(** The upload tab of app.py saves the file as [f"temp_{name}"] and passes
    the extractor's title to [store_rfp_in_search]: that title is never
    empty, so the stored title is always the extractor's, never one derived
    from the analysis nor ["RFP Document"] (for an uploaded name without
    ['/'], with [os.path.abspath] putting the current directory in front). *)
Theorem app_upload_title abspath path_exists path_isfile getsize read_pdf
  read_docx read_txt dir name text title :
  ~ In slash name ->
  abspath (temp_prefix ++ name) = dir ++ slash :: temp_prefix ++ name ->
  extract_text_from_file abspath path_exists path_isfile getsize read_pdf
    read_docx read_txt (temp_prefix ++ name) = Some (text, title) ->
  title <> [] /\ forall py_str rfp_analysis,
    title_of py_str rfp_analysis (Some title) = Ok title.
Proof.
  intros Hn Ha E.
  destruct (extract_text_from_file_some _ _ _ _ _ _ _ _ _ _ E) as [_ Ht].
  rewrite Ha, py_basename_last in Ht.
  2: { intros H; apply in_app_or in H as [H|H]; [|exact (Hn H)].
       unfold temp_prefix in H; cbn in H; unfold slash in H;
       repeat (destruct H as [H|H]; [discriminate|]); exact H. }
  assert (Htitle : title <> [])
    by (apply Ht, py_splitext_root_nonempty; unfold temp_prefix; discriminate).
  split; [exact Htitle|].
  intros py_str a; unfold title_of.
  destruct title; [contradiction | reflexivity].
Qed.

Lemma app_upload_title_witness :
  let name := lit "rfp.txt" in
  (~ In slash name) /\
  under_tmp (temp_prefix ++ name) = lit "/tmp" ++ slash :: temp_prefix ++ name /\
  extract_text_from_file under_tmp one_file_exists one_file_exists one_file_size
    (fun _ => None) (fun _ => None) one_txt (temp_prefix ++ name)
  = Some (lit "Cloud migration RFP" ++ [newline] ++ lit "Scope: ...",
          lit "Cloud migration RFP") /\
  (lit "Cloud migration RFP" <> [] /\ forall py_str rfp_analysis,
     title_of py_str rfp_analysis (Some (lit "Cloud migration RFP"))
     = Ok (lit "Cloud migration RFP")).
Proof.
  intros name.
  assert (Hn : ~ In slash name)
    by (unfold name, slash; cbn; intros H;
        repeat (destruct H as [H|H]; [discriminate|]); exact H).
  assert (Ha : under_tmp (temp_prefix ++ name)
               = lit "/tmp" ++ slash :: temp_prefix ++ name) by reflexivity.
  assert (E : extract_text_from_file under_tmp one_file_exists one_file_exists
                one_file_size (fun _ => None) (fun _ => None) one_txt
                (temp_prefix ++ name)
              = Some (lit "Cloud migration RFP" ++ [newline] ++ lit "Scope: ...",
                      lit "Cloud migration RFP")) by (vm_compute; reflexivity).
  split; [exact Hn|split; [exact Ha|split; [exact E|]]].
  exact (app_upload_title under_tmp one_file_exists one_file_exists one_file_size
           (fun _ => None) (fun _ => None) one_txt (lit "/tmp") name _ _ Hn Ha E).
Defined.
------------
(Instructions for the task) Determine how many lines of the listing above include the word "reflexivity", then write only that number.

(Response to this exercise) 3